Top of ENTRIES PROVIDED

Lemma send_manager_summary_effect manager_email summaries env self :
  match summaries with
  | [] => send_manager_summary manager_email summaries (env, self)
          = (Ok false, (env, self))
  | _ :: _ =>
      exists email_record,
        send_manager_summary manager_email summaries (env, self)
        = (Ok true,
           (make_env (data_files env) (files env) (writable env) (clock env)
              (S (clock_reads env)),
            make (log_file self) (sent_emails self ++ [email_record])%list))
        /\ getitem email_record "type" = inr (JStr "manager_summary")
        /\ getitem email_record "to" = inr (JStr manager_email)
        /\ getitem email_record "user_count"
           = inr (JNum (Z.of_nat (length summaries)))
  end.
Proof.
  destruct summaries as [|row summaries]; [reflexivity|].
  cbv beta iota zeta delta [send_manager_summary bind now _log_email ret].
  eexists. split; [reflexivity|]. repeat split.
Qed.

(** The statistics after one more record of a known kind. *)
Lemma get_email_statistics_snoc self stats email_record :
  get_email_statistics self = inr stats ->
  typed_record email_record ->
  get_email_statistics (make (log_file self) (sent_emails self ++ [email_record])%list)
  = inr (make_statistics (total_sent stats + 1)
           (user_reminders stats
            + (if has_type "user_reminder" email_record then 1 else 0))
           (manager_summaries stats
            + (if has_type "manager_summary" email_record then 1 else 0))).
Proof.
  intros Hstats Hrec. apply get_email_statistics_of_counts in Hstats as [Htyped ->].
  apply get_email_statistics_of_counts. cbn [sent_emails].
  split; [apply Forall_app; split; [exact Htyped|constructor; [exact Hrec|constructor]]|].
  rewrite !List.filter_app, !length_app. cbn [List.filter total_sent user_reminders
                                           manager_summaries].
  f_equal; [cbn [length]; lia | ..].
  - destruct (has_type "user_reminder" email_record); cbn [length]; lia.
  - destruct (has_type "manager_summary" email_record); cbn [length]; lia.
Qed.

(** A save that can write, in full. *)
Lemma save_email_log_written env self :
  writable env (log_file self) = true ->
  (forall j, files env !! log_file self = Some (Json j) -> exists items, j = JList items) ->
  save_email_log (env, self)
  = (Ok tt,
     (make_env (data_files env)
        (<[log_file self :=
             Json (JList (log_records env (log_file self) ++ sent_emails self)%list)]>
           (files env))
        (writable env) (clock env) (clock_reads env), self)).
Proof.
  intros Hw Harr.
  unfold save_email_log, try_except, bind, self_, json_load, lift_result,
    json_dump, ret, raise, extend, log_records.
  destruct (files env !! log_file self) as [[j|]|] eqn:Hlog; simpl.
  - destruct (Harr j eq_refl) as [items ->]. simpl. now rewrite Hw.
  - now rewrite Hw.
  - now rewrite Hw.
Qed.

End EmailServiceMore.

(** X10.  [get_email_statistics] returns exactly when every record sent
    is a dict with a "type" entry (otherwise the subscript raises); then
    total_sent is the number of records, user_reminders and
    manager_summaries are the numbers of records of those two types, and
    their sum is at most total_sent. *)
Theorem get_email_statistics_counts (self : EmailService.t) :
  ((exists stats, EmailService.get_email_statistics self = inr stats)
   <-> Forall typed_record (EmailService.sent_emails self))
  /\ (forall stats,
        EmailService.get_email_statistics self = inr stats ->
        EmailService.total_sent stats
          = Z.of_nat (length (EmailService.sent_emails self))
        /\ EmailService.user_reminders stats
          = Z.of_nat (length (List.filter (has_type "user_reminder")
                                (EmailService.sent_emails self)))
        /\ EmailService.manager_summaries stats
          = Z.of_nat (length (List.filter (has_type "manager_summary")
                                (EmailService.sent_emails self)))
        /\ EmailService.user_reminders stats + EmailService.manager_summaries stats
          <= EmailService.total_sent stats).
Proof.
  split.
  - split.
    + intros [stats H]. now apply get_email_statistics_of_counts in H.
    + intros H. eexists. apply get_email_statistics_of_counts. split; [exact H|reflexivity].
  - intros stats H. apply get_email_statistics_of_counts in H as [_ ->]. simpl.
    repeat split. pose proof (has_type_disjoint (EmailService.sent_emails self)). lia.
Qed.
Definition lca_eolt (carbon_factors weights : table) : result (dict pyval) :=
  for_items carbon_factors (fun key carbon_factor eolt_emission_dict =>
    if key =? "eolt_emissions" then
      for_items weights (fun key item eolt_emission_dict =>
        if key =? "manufacturing" then
          fiber_cable_ghg <-
            weighted item carbon_factor "fiber_cable_per_km_kg" "glass_kg_co2e" ;;
          pcb_ghg <- weighted item carbon_factor "pcb_kg" "pcb_kg_co2e" ;;
          alu_bbu__ghg <-
            weighted item carbon_factor "aluminium_bru_kg" "metals_kg_co2e" ;;
          cu_antenna_ghg <-
            weighted item carbon_factor "copper_antenna_kg" "metals_kg_co2e" ;;
          alu_antenna_ghg <-
            weighted item carbon_factor "aluminium_antenna_kg" "metals_kg_co2e" ;;
          pvc_ghg <- weighted item carbon_factor "pvc_antenna_kg" "pcb_kg_co2e" ;;
          iron_ghg <- weighted item carbon_factor "iron_antenna_kg" "metals_kg_co2e" ;;
          steel_ghg <-
            weighted item carbon_factor "steel_antenna_kg" "metals_kg_co2e" ;;
          alu_frame_ghg <-
            weighted item carbon_factor "aluminium_frame_kg" "metals_kg_co2e" ;;
          concrete_ghg <-
            weighted item carbon_factor "concrete_kg" "concrete_kg_co2e" ;;
          alu_device_ghg <-
            weighted item carbon_factor "aluminium_device_kg" "metals_kg_co2e" ;;
          let d := dict_set eolt_emission_dict "aluminium_ghg"
                     (VNum (alu_bbu__ghg + alu_antenna_ghg + alu_frame_ghg
                            + alu_device_ghg)) in
          let d := dict_set d "optic_fiber_ghg" (VNum fiber_cable_ghg) in
          let d := dict_set d "steel_iron_ghg" (VNum (iron_ghg + steel_ghg)) in
          let d := dict_set d "concrete_ghg" (VNum concrete_ghg) in
          let d := dict_set d "plastics_ghg" (VNum (pcb_ghg + pvc_ghg)) in
          let d := dict_set d "other_metals_ghg" (VNum cu_antenna_ghg) in
          Ok (dict_set d "lca_phase" (VStr "eolt"))
        else Ok eolt_emission_dict) eolt_emission_dict
    else Ok eolt_emission_dict) [].

Definition lca_trans (carbon_factors : table) : result (dict pyval) :=
  for_items carbon_factors (fun key carbon_factor trans_emission_dict =>
    if key =? "trans_emissions" then
      fiber_cable_ghg <- getitem carbon_factor "olnu_router_kg_co2e" ;;
      let d := dict_set trans_emission_dict "optic_fiber_ghg"
                 (VNum fiber_cable_ghg) in
      Ok (dict_set d "lca_phase" (VStr "trans"))
    else Ok trans_emission_dict) [].

Definition lca_operations (operations : table) : result (dict pyval) :=
  for_items operations (fun key operation ops_emission_dict =>
    cpe_power_kwh <- getitem operation "cpe_power_kwh" ;;
    base_station_power_kwh <- getitem operation "base_station_pwr_kwh" ;;
    terminal_unit_pwr_kwh <- getitem operation "terminal_unit_pwr_kwh" ;;
    let d := dict_set ops_emission_dict "cpe_power" (VNum cpe_power_kwh) in
    let d := dict_set d "base_station_power_kwh"
               (VNum base_station_power_kwh) in
    let d := dict_set d "terminal_unit_pwr_kwh" (VNum terminal_unit_pwr_kwh) in
    Ok (dict_set d "lca_phase" (VStr "ops"))) [].

(** ** Geometries

    The geometry classes of the geometry library, with planar coordinates.
    Only the type name, the area and the parts of a multi-polygon are used
    by the module. *)

Definition point : Type := (Q * Q)%type.

Definition ring : Type := list point.

Record polygon : Type := mkPolygon {
  exterior : ring;
  interiors : list ring
}.

#[warnings="-register-all"]
Inductive geom : Type :=
| Point (p : point)
| LineString (coords : list point)
| LinearRing (coords : ring)
| Polygon (p : polygon)
| MultiPoint (points : list point)
| MultiLineString (lines : list (list point))
| MultiPolygon (parts : list polygon)
| GeometryCollection (members : list geom).

(** Twice the signed area enclosed by a closed ring. *)
Fixpoint shoelace (r : ring) : Q :=
  match r with
  | (x1, y1) :: (((x2, y2) :: _) as rest) => (x1 * y2 - x2 * y1) + shoelace rest
  | _ => 0
  end.

Definition ring_area (r : ring) : Q := Qabs (shoelace r) / 2.

Definition sumQ (l : list Q) : Q := fold_right Qplus 0 l.

Definition polygon_area (p : polygon) : Q :=
  ring_area (exterior p) - sumQ (map ring_area (interiors p)).

(** [g.area]: curves and points have none; a multi-part geometry has the sum
    of the areas of its parts. *)
Fixpoint area (g : geom) : Q :=
  match g with
  | Polygon p => polygon_area p
  | MultiPolygon ps => sumQ (map polygon_area ps)
  | GeometryCollection gs => fold_right (fun g acc => area g + acc) 0 gs
  | _ => 0
  end.

(** [g.type] *)
Definition geom_type (g : geom) : string :=
  match g with
  | Point _ => "Point"
  | LineString _ => "LineString"
  | LinearRing _ => "LinearRing"
  | Polygon _ => "Polygon"
  | MultiPoint _ => "MultiPoint"
  | MultiLineString _ => "MultiLineString"
  | MultiPolygon _ => "MultiPolygon"
  | GeometryCollection _ => "GeometryCollection"
  end.

(** [g.geoms] of a multi-polygon (a polygon is its own single part). *)
Definition geoms (g : geom) : list polygon :=
  match g with
  | MultiPolygon ps => ps
  | Polygon p => [p]
  | _ => []
  end.

(** A row of a boundary layer, as [remove_small_shapes] reads it. *)
Record feature : Type := mkFeature {
  GID_0 : string;
  geometry : geom
}.

Definition Qltb (x y : Q) : bool := negb (Qle_bool y x).

(** [s in [..]] on strings *)
Definition str_in (s : string) (l : list string) : bool :=
  existsb (String.eqb s) l.

(** The threshold chosen for a multi-polygon of total area at least 0.01. *)
Definition shape_threshold (x : feature) : Q :=
  let area2 := 50 in
  if str_in (GID_0 x) ["CHL"; "IDN"] then 0.01
  else if str_in (GID_0 x) ["RUS"; "GRL"; "CAN"; "USA"] then 0.01
  else if Qltb area2 (area (geometry x)) then 0.1
  else 0.001.

(** [None] is Python's [None], returned when no branch returns. *)
Definition remove_small_shapes (x : feature) : option geom :=
  if geom_type (geometry x) =? "Polygon" then Some (geometry x)
  else if geom_type (geometry x) =? "MultiPolygon" then
    let area1 := 0.01 in
    if Qltb (area (geometry x)) area1 then Some (geometry x)
    else
      let threshold := shape_threshold x in
      let new_geom :=
        filter (fun y => Qltb threshold (polygon_area y)) (geoms (geometry x)) in
      Some (MultiPolygon new_geom)
  else None.

(** A row after [layer.apply(remove_small_shapes, axis = 1)] has replaced
    its geometry column. *)
Record pruned_feature : Type := mkPruned {
  pruned_GID_0 : string;
  pruned_geometry : option geom
}.

Definition apply_remove_small_shapes (layer : list feature)
    : list pruned_feature :=
  map (fun x => mkPruned (GID_0 x) (remove_small_shapes x)) layer.

(** [frame['geometry'] = frame.apply(remove_small_shapes, axis = 1)]: on a
    frame without rows [apply] gives a frame back instead of a column, and
    the assignment raises [ValueError] (the text of its message depends on
    the version of the library; the properties below do not). *)
Definition assign_applied (frame : list feature)
    : result (list pruned_feature) :=
  match frame with
  | [] => Raise (ValueError "Cannot set a DataFrame with multiple columns")
  | _ => Ok (apply_remove_small_shapes frame)
  end.

(** How many rows of a layer belong to a country. *)
Definition country_rows (iso : string) (countries : list feature) : nat :=
  List.length (filter (fun r => GID_0 r =? iso) countries).

(** Number of polygon parts of a returned geometry. *)
Definition num_parts (g : geom) : nat := List.length (geoms g).

(** ** ProcessCountry.get_countries *)

Record country_row : Type := mkCountry {
  country_iso3 : string;
  Exclude : Z;
  metadata : dict string
}.

Fixpoint remove_nth {A : Type} (i : nat) (l : list A) : list A :=
  match l, i with
  | [], _ => []
  | _ :: t, O => t
  | h :: t, S i' => h :: remove_nth i' t
  end.

(** [df.sample(frac = 1)]: every row, drawn one after the other without
    replacement; [random_state k] is the raw draw made when [k + 1] rows
    are still to be placed. *)
Fixpoint sample_rows {A : Type} (n : nat) (random_state : nat -> nat)
    (l : list A) : list A :=
  match n with
  | O => []
  | S n' =>
      match l with
      | [] => []
      | x :: _ =>
          let i := (random_state n' mod List.length l)%nat in
          nth i l x :: sample_rows n' random_state (remove_nth i l)
      end
  end.

Definition sample_frac1 {A : Type} (random_state : nat -> nat) (l : list A)
    : list A :=
  sample_rows (List.length l) random_state l.

Definition get_countries (random_state : nat -> nat) (csv : list country_row)
    : list country_row :=
  let countries := csv in
  let countries := filter (fun c => (Exclude c =? 0)%Z) countries in
  let countries := sample_frac1 random_state countries in
  countries.

(** ** Files, console and the effect monad

    Paths are kept as their [os.path.join] components.  The world records
    which paths exist, what the raw boundary layers hold, whether a write to
    a path succeeds, and the effects performed so far, oldest first. *)

Definition path : Type := list string.

Definition join (p : path) : string := String.concat "/" p.

Definition path_eqb (p q : path) : bool :=
  if list_eq_dec string_dec p q then true else false.

Inductive event : Type :=
| Printed (line : string)
| MadeDir (p : path)
| ReadFile (p : path)
| Wrote (p : path) (layer : list pruned_feature)
| WriteFailed (p : path).

Record world : Type := mkWorld {
  fs : list path;
  raw_layers : path -> option (list feature);
  writable : path -> bool;
  trace : list event
}.

Definition io (A : Type) : Type := world -> result A * world.

Definition io_ret {A : Type} (a : A) : io A := fun w => (Ok a, w).

(** A pure step that may raise. *)
Definition io_lift {A : Type} (m : result A) : io A := fun w => (m, w).

Definition io_bind {A B : Type} (m : io A) (f : A -> io B) : io B :=
  fun w =>
    match m w with
    | (Ok a, w') => f a w'
    | (Raise e, w') => (Raise e, w')
    end.

Notation "x <~ m ;; k" := (io_bind m (fun x => k))
  (at level 61, m at next level, right associativity).
(** The vector before normalisation has [Dimension] components, and starts
    with the histogram. *)
Lemma combined_returns (e : models.SimpleFeatureExtractor) (processed : Image) :
  0 <= models.Dimension e ->
  well_formed processed -> 1 <= Dy (Bounds processed) ->
  exists features,
    models.combined e processed = Ok features
    /\ len features = models.Dimension e
    /\ (16 <= models.Dimension e ->
        firstn 16 features = firstn 16 (models.extractColorHistogram processed)).
Proof.
  intros HD Hwf Hh. unfold models.combined.
  destruct (extractTextureFeatures_returns processed Hwf Hh)
    as (contrast & edge & ->). cbn [bind].
  set (energy := div32 _ _).
  set (all := (models.extractColorHistogram processed
               ++ [contrast; energy; energy; edge])
              ++ models.extractSpatialFeatures processed).
  assert (Hall : len all = 100).
  { unfold all. rewrite !len_app, length_extractColorHistogram,
      length_extractSpatialFeatures. reflexivity. }
  assert (Hhead : firstn 16 all
                  = firstn 16 (models.extractColorHistogram processed)).
  { unfold all. rewrite <- app_assoc.
    pose proof (length_extractColorHistogram processed) as H48.
    rewrite firstn_app.
    replace (16 - List.length (models.extractColorHistogram processed))%nat
      with 0%nat by (unfold len in H48; lia).
    now rewrite firstn_O, app_nil_r. }
  rewrite Hall.
  destruct (models.Dimension e <? 100) eqn:E1.
  - unfold models.slice_to. rewrite Hall.
    destruct (models.Dimension e <? 0) eqn:E2; [lia|].
    destruct (100 <? models.Dimension e) eqn:E3; [lia|]. cbn [orb].
    eexists. split; [reflexivity|]. split.
    + unfold len in *. rewrite length_firstn. lia.
    + intros H16. rewrite firstn_firstn.
      replace (Nat.min 16 (Z.to_nat (models.Dimension e))) with 16%nat by lia.
      exact Hhead.
  - destruct (100 <? models.Dimension e) eqn:E3.
    + unfold make. destruct (models.Dimension e - 100 <? 0) eqn:E4; [lia|].
      cbn [bind]. eexists. split; [reflexivity|]. split.
      * rewrite len_app, Hall. unfold len. rewrite repeat_length. lia.
      * intros _. rewrite firstn_app.
        replace (16 - List.length all)%nat with 0%nat
          by (unfold len in Hall; lia).
        now rewrite firstn_O, app_nil_r.
    + exists all. split; [reflexivity|]. split; [lia|]. intros _. exact Hhead.
Qed.

Lemma length_l2Normalize (features : list float32) :
  len (models.l2Normalize features) = len features.
Proof.
  unfold models.l2Normalize. destruct (eqb64 _ _); [reflexivity|].
  unfold len. now rewrite length_map.
Qed.

(** [ExtractFeatures] has one return statement, and its error is [nil]. *)
Lemma ExtractFeatures_error_nil (e : models.SimpleFeatureExtractor)
  (img : Image) :
  returned_error (models.ExtractFeatures PreprocessImage e img) = None.
Proof.
  unfold models.ExtractFeatures.
  destruct (models.combined e (PreprocessImage img 224)); reflexivity.
Qed.

End ExtractFacts.

(* ===================================================================== *)
(** * Facts: the normalisation in exact arithmetic                         *)
(* ===================================================================== *)

(** The Euclidean norm of a vector of real numbers. *)
Definition euclidean_norm (v : list R) : R :=
  sqrt (Rsum (map (fun f => (f * f)%R) v)).

Lemma sum_squares_exact (features : list R) :
  @models.sum_squares RealOps features
  = Rsum (map (fun f => (f * f)%R) features).
Proof.
  unfold models.sum_squares, models.zero64, Rsum.
  cbn [float64_of_int add64 mul32 float64_of_float32 RealOps].
  assert (H : forall acc : R,
             fold_left (fun norm f => (norm + f * f)%R) features acc
             = (acc + fold_right Rplus 0%R (map (fun f => (f * f)%R) features))%R).
  { induction features as [|f features IH]; intros acc; cbn [fold_left map fold_right].
    - lra.
    - rewrite IH. lra. }
  rewrite H. lra.
Qed.

Lemma Rsum_squares_nonneg (v : list R) :
  (0 <= Rsum (map (fun f => (f * f)%R) v))%R.
Proof.
  unfold Rsum. induction v as [|f v IH]; cbn [map fold_right]; [lra|].
  pose proof (Rle_0_sqr f) as H. unfold Rsqr in H. lra.
Qed.

Lemma Rsum_squares_zero (v : list R) :
  Rsum (map (fun f => (f * f)%R) v) = 0%R -> Rsum v = 0%R.
Proof.
  unfold Rsum. induction v as [|f v IH]; cbn [map fold_right]; [reflexivity|].
  intros H. pose proof (Rsum_squares_nonneg v) as Hv. unfold Rsum in Hv.
  pose proof (Rle_0_sqr f) as Hf. unfold Rsqr in Hf.
  assert (Hf0 : (f * f = 0)%R) by lra.
  apply Rmult_integral in Hf0. rewrite IH by lra. lra.
Qed.

Lemma Rsum_squares_firstn (n : nat) (v : list R) :
  Rsum (map (fun f => (f * f)%R) v) = 0%R ->
  Rsum (map (fun f => (f * f)%R) (firstn n v)) = 0%R.
Proof.
  intros H. pose proof (Rsum_squares_nonneg (firstn n v)) as H1.
  pose proof (Rsum_squares_nonneg (skipn n v)) as H2.
  rewrite <- (firstn_skipn n v), map_app, Rsum_app in H. lra.
Qed.

Lemma Rsum_scale (c : R) (v : list R) :
  Rsum (map (fun f => (f * c)%R) v) = (Rsum v * c)%R.
Proof.
  unfold Rsum. induction v as [|f v IH]; cbn [map fold_right]; [lra|].
  rewrite IH. lra.
Qed.

(** [l2Normalize] in exact arithmetic: a vector of norm zero is returned as
    it is, any other comes back with norm 1. *)
Lemma l2Normalize_exact (features : list R) :
  (euclidean_norm features = 0%R
   /\ @models.l2Normalize RealOps features = features)
  \/ (euclidean_norm features <> 0%R
      /\ euclidean_norm (@models.l2Normalize RealOps features) = 1%R).
Proof.
  unfold models.l2Normalize. rewrite sum_squares_exact.
  cbn [eqb64 sqrt64 float32_of_float64 float64_of_float32 div64 RealOps].
  unfold models.zero64. cbn [float64_of_int RealOps].
  unfold euclidean_norm at 1 2.
  pose proof (Rsum_squares_nonneg features) as HS.
  pose proof (sqrt_sqrt _ HS) as Hn2.
  set (n := sqrt (Rsum (map (fun f => (f * f)%R) features))) in *.
  destruct (Req_dec_T n 0) as [E|N]; [now left|].
  right. split; [exact N|].
  unfold euclidean_norm. rewrite map_map.
  rewrite (map_ext _ (fun f => (f * f * (/ n * / n))%R))
    by (intros f; unfold Rdiv; ring).
  rewrite <- (map_map (fun f => (f * f)%R) (fun s => (s * (/ n * / n))%R)).
  rewrite Rsum_scale, <- Hn2.
  replace (n * n * (/ n * / n))%R with 1%R by (field; exact N).
  apply sqrt_1.
Qed.

(* ===================================================================== *)
(** * The claims on ExtractFeatures                                        *)
(* ===================================================================== *)

Module preprocess.

(** Modelled from the spec: [utils.PreprocessImage] is not among the
    sources.  The spec has it resize the image so that its shorter side maps
    to the target size and crop the centre square of [target] by [target]
    pixels.  This model takes the centre square of the image and samples the
    nearest pixel; it serves as an instance of the parameter
    [PreprocessImage] where one is needed. *)
Definition PreprocessImage (img : Image) (target : Z) : Image :=
  let b := Bounds img in
  let side := Z.min (Dx b) (Dy b) in
  let left := X (Min b) + (Dx b - side) / 2 in
  let top := Y (Min b) + (Dy b - side) / 2 in
  {| Bounds := {| Min := {| X := 0; Y := 0 |};
                  Max := {| X := target; Y := target |} |};
     At := fun x y =>
             At img (left + x * side / target) (top + y * side / target) |}.

(** An image 640 pixels wide and 480 high. *)
Definition photo : Image :=
  {| Bounds := {| Min := {| X := 0; Y := 0 |};
                  Max := {| X := 640; Y := 480 |} |};
     At := fun x y =>
             {| red := 257 * (x mod 256); green := 257 * (y mod 256);
                blue := 257 * ((x + y) mod 256); alpha := 65535 |} |}.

Bottom of ENTRIES PROVIDED

WORK INSTRUCTION:
Among the lines above, find the ones containing "that" and copy them.

EXERCISE ANSWER:
(** A save that can write, in full. *)
(** A pure step that may raise. *)
    sources.  The spec has it resize the image so that its shorter side maps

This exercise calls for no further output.